### YOUR OBJECTIVE
Pull each line with the string "match" from the entries.

### PROVIDED DATA
══════════════════════════════

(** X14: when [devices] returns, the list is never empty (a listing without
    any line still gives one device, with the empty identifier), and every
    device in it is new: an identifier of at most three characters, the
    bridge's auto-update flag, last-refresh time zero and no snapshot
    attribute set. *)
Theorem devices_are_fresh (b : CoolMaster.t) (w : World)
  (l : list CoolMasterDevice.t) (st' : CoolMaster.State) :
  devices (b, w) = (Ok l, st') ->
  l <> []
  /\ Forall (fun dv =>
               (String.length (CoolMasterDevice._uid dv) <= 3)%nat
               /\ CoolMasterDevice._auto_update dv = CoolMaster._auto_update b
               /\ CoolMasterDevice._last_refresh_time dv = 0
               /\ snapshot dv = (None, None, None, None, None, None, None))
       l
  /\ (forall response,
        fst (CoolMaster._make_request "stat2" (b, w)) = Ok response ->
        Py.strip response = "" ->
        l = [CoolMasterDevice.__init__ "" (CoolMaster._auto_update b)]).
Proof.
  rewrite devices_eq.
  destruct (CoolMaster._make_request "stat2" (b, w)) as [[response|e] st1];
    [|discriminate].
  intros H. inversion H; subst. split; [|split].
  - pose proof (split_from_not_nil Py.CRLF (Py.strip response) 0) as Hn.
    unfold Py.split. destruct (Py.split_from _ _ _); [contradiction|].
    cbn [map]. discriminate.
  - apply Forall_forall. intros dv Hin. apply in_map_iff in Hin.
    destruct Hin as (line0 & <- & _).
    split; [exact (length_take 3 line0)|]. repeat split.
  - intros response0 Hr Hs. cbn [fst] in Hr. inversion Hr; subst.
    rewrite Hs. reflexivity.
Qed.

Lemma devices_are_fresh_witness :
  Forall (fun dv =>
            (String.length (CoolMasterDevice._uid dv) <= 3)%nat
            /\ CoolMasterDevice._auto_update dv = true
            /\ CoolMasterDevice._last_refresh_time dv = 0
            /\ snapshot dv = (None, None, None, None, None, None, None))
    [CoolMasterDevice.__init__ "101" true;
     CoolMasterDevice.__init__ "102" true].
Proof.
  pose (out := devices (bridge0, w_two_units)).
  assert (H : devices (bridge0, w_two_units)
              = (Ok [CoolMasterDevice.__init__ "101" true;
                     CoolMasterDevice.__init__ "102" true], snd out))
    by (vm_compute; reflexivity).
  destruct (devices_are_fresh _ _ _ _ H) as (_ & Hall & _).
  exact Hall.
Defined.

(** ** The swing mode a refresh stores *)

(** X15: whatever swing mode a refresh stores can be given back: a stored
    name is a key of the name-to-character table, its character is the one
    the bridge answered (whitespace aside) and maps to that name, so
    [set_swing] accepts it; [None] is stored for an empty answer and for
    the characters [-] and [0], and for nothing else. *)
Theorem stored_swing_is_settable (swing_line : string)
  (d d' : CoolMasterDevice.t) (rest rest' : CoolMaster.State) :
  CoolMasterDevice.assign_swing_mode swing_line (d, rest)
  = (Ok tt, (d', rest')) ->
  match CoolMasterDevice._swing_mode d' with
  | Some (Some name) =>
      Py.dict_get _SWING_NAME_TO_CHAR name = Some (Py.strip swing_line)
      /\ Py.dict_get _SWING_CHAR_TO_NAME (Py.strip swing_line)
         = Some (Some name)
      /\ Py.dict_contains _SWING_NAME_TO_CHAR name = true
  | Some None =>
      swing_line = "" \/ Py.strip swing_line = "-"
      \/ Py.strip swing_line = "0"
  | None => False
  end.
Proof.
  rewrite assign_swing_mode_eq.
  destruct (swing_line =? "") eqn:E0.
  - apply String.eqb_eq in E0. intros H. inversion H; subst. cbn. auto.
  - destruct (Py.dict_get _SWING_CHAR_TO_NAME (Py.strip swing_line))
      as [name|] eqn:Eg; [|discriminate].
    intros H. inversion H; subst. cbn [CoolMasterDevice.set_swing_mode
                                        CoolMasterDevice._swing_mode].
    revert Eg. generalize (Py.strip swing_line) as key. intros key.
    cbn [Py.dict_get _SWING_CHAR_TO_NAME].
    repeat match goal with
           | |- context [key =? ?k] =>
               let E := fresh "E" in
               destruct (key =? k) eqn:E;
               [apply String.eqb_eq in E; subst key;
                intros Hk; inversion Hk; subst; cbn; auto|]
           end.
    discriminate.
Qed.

══════════════════════════════

### RESULT
  match CoolMasterDevice._swing_mode d' with
    repeat match goal with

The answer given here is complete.